Today is the deadline for submitting nominating petitions for candidates wishing to run for Governor, Lieutenant Governor, United States Senate, and Congress, which means that in a few hours, their campaigns will soon begin a painstaking examination of opposing candidates’ petitions for every mistake imaginable: ditto marks, an impermissible abbreviation, a nickname instead of a full name, a non-cursive signature, handwriting that is too similar, handwriting that isn’t sufficiently similarly—and the list goes on. This tedious process is made all the more difficult by the fact that all objections to nomination petitions are due within a week (March 22), and hearings on those objections must begin within three days (no later than March 25). Having represented clients in several petition challenges (both as a petitioner and a respondent), I hope to offer a few useful tips—both substantive and procedural.

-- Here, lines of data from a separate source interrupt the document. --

Lemma rgp_loop_exhausted retries D :
  forall k a s, (a + k)%nat = retries ->
  (forall i, (i < k)%nat -> empty_or_transient (w_getPositionsFromPool (world s) (clock s + i) (poolAddress s))) ->
  let r := retryGetPositions_loop retries D k a [] s in
  fst r = Ok [] /\ clock (snd r) = (clock s + k)%nat /\
  calls (trace (snd r)) = calls (trace s) ++ repeat CGetPositionsFromPool k /\
  sleeps (trace (snd r)) = sleeps (trace s) ++ repeat D (k - 1).
Proof.
  intros k. induction k as [|k IH]; intros a s Hak Htr.
  - simpl. rewrite Nat.add_0_r, !app_nil_r. auto.
  - pose proof (Htr 0%nat ltac:(lia)) as Ht. rewrite Nat.add_0_r in Ht.
    destruct (rgp_step retries D k a [] s Ht) as (s2 & Heq & Hc & Hw & Ha & Hcl & Hsl).
    assert (Hl : match w_getPositionsFromPool (world s) (clock s) (poolAddress s) with Ok l => l | Exc _ => [] end = []).
    { destruct (w_getPositionsFromPool (world s) (clock s) (poolAddress s)); [exact Ht|reflexivity]. }
    cbn zeta. rewrite Heq, Hl.
    destruct (IH (S a) s2) as (Hr & Hc' & Hcl' & Hsl'); [lia| |].
    + intros i Hi. rewrite Hw, Ha, Hc.
      replace (S (clock s) + i)%nat with (clock s + S i)%nat by lia. apply Htr. lia.
    + repeat split.
      * exact Hr.
      * rewrite Hc', Hc. lia.
      * rewrite Hcl', Hcl, <- app_assoc. reflexivity.
      * rewrite Hsl', Hsl, <- app_assoc. f_equal.
        destruct k as [|k].
        -- replace (Nat.ltb a (retries - 1)) with false by (symmetry; apply Nat.ltb_ge; lia).
           reflexivity.
        -- replace (Nat.ltb a (retries - 1)) with true by (symmetry; apply Nat.ltb_lt; lia).
           simpl. rewrite Nat.sub_0_r. reflexivity.
Qed.

(** X1.  [retryGetPositions] never throws anything but
    [Error('Insufficient funds')]: every other failure of the position
    query is swallowed.  It throws that error as soon as a query fails
    with an error whose message includes ['insufficient funds'] (the
    earlier queries having answered no position or failed otherwise),
    after exactly that many queries. *)
Theorem retryGetPositions_only_fatal retries D s :
  match fst (retryGetPositions retries D s) with
  | Exc e => e = TError "Insufficient funds"
  | Ok _ => True
  end /\
  (forall j e, (j < retries)%nat ->
     (forall i, (i < j)%nat ->
        empty_or_transient (w_getPositionsFromPool (world s) (clock s + i) (poolAddress s))) ->
     w_getPositionsFromPool (world s) (clock s + j) (poolAddress s) = Exc e ->
     isInsufficientFunds e = true ->
     let r := retryGetPositions retries D s in
     fst r = Exc (TError "Insufficient funds") /\ clock (snd r) = (clock s + S j)%nat /\
     calls (trace (snd r)) = calls (trace s) ++ repeat CGetPositionsFromPool (S j)).
Proof.
  split.
  - apply rgp_loop_no_throw.
  - intros j e Hj Htr He Hf. apply (rgp_loop_fatal retries D j retries 0 [] s e); assumption.
Qed.

Lemma retryGetPositions_only_fatal_witness :
  let r := retryGetPositions 3 5000
             (ex_state (Some ex_pool) 100 120 (defaultConfig (js_decimal 5 2))
                (steady_world 1 1 1 (Ok (mkBin 0 1)) (Exc (TError "Transfer: insufficient funds for rent"))
                   (Ok ex_removed) (Ok ex_pair))) in
  fst r = Exc (TError "Insufficient funds") /\ clock (snd r) = 1%nat /\
  calls (trace (snd r)) = [CGetPositionsFromPool].
Proof.
  destruct (retryGetPositions_only_fatal 3 5000
              (ex_state (Some ex_pool) 100 120 (defaultConfig (js_decimal 5 2))
                 (steady_world 1 1 1 (Ok (mkBin 0 1)) (Exc (TError "Transfer: insufficient funds for rent"))
                    (Ok ex_removed) (Ok ex_pair)))) as [_ H].
  apply (H 0%nat (TError "Transfer: insufficient funds for rent")).
  - lia.
  - intros i Hi. lia.
  - reflexivity.
  - vm_compute. reflexivity.
Defined.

- Commonwealth Court Standing Order. If you are the petitioner, consult the Commonwealth Court’s Standing Order on setting aside nomination petitions, which is available on the court’s website. This document is helpful for a number of reasons: first, it provides a basic synopsis of the road ahead in case you decide to go forward with an objection; second, its list of the most common grounds for challenging signature lines, although not exclusive, is instructive; third, the link to the template excel spreadsheet is highly useful because it gives the candidate’s campaign team a uniform system for logging challenges and using it will save time at the end of the process.
- Handwriting expert. If handwriting plays a significant part in the challenge, you should begin the process of securing a handwriting expert as soon as possible, regardless of whether you are the petitioner or respondent.

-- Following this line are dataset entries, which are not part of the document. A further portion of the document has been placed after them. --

(** * A frozen tracer, the completion of a root and strict mode, at concrete inputs *)

(** C7: a [beforeMessage] of depth 0 handled by a tracer that an error
    has frozen (error-tolerant mode) discards nothing: the handler calls
    its continuation and leaves the list of traces, and the query still
    returns the root of the old trace. *)
Lemma frozen_top_level_message_counterexample :
  depth (call_to [Byte.xbb] 0) = 0%nat /\
  _dontThrowErrors frozen_tracer = true /\
  getLastError frozen_tracer = Some (JsError msg_step_in_precompile) /\
  _messageTraces frozen_tracer = [0%nat; 1%nat] /\
  _beforeMessageHandler vm8 (call_to [Byte.xbb] 0) frozen_tracer =
    (frozen_tracer, acknowledged) /\
  getLastTopLevelMessageTrace
    (fst (_beforeMessageHandler vm8 (call_to [Byte.xbb] 0) frozen_tracer)) =
    inr 0%nat.
Proof. repeat split. Qed.

Lemma root_populated_by_its_afterMessage_witness :
  _enabled (exec vm8 [BeforeMessage (creation [Byte.x60] 0)] strict_tracer) =
    true /\
  _shouldKeepTracing
    (exec vm8 [BeforeMessage (creation [Byte.x60] 0)] strict_tracer) = true /\
  _messageTraces
    (exec vm8 [BeforeMessage (creation [Byte.x60] 0)] strict_tracer) =
    [0%nat] /\
  heap (exec vm8 [BeforeMessage (creation [Byte.x60] 0)] strict_tracer)
    !! 0%nat =
    Some (Create (mkCreate [Byte.x60] [] 0 [] 0 0 None None)) /\
  getLastTopLevelMessageTrace
    (fst (_afterMessageHandler (created [Byte.xbb])
            (exec vm8 [BeforeMessage (creation [Byte.x60] 0)]
               strict_tracer))) = inr 0%nat /\
  exists trace',
    heap (fst (_afterMessageHandler (created [Byte.xbb])
                 (exec vm8 [BeforeMessage (creation [Byte.x60] 0)]
                    strict_tracer))) !! 0%nat = Some trace' /\
    error trace' = exceptionError (execResult (created [Byte.xbb])) /\
    returnData trace' = returnValue (execResult (created [Byte.xbb])) /\
    isCreateTrace trace' =
      isCreateTrace (Create (mkCreate [Byte.x60] [] 0 [] 0 0 None None)) /\
    (forall c, trace' = Create c ->
               create_deployedContract c =
                 createdAddress (created [Byte.xbb])).
Proof.
  split; [reflexivity|]. split; [reflexivity|]. split; [reflexivity|].
  split; [reflexivity|].
  pose proof (root_populated_by_its_afterMessage
                (exec vm8 [BeforeMessage (creation [Byte.x60] 0)]
                   strict_tracer)
                (created [Byte.xbb]) 0%nat
                (Create (mkCreate [Byte.x60] [] 0 [] 0 0 None None))
                eq_refl eq_refl eq_refl eq_refl) as H.
  split; [exact (proj1 (proj2 H))|exact (proj2 (proj2 (proj2 H)))].
Defined.

Lemma strict_mode_last_error_unset_witness :
  snd (try_of vm8 (Step (mkStep 0))
         (exec vm8 [BeforeMessage (call_to [Byte.x01] 0)]
            (enableTracing (new_VMTracer false)))) =
    inl (JsError msg_step_in_precompile) /\
  next_arg
    (snd (handle vm8 (Step (mkStep 0))
            (exec vm8 [BeforeMessage (call_to [Byte.x01] 0)]
               (enableTracing (new_VMTracer false))))) =
    Some (JsError msg_step_in_precompile).
Proof.
  split; [reflexivity|].
  exact (proj1 (proj2 (proj2 (proj2
    (strict_mode_last_error_unset vm8
       [BeforeMessage (call_to [Byte.x01] 0)])))) (Step (mkStep 0))).
Defined.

- Curable vs. fatal defects. Be mindful of the difference between grounds for objection that may be cured and those that are fatal. Although the fine distinctions between the two classes of defects are too numerous and nuanced to discuss here, having a firm grasp of these principles is crucial to preparing an effective hearing strategy.
- New caselaw. Because the law in this landscape is constantly evolving, keep abreast of recent developments. It seems like after every election, there is at least one significant decision from the Supreme Court articulating a new legal principle or clarifying an old one. In 2021, for example, the Court held that in light of an amendment contained in Act 77, an elector’s signature must be stricken if the address set forth in the nominating petition differs from the address at which the elector is registered to vote. See In re Major, 248 A.3d 445, 451-52 (Pa. 2021). In doing so, the Court expressly abrogated its decision in In re Vodvarka, 140 A.3d 639 (Pa. 2016), which was issued only five years earlier. This is just one example of the changes that must be closely tracked.
What should you expect after objections are filed? Once a petition to set aside is filed, the Court will enter a scheduling and case management order setting the matter for a hearing and establishing the deadlines for briefs. One thing to bear in mind is that, as a matter of course, the parties are generally required to meet and confer in an effort to narrow the scope of disputed signatures. Usually, by the end of this process, only a handful of signatures will remain in question—with both sides making concessions where a signature is obviously valid or obviously defective.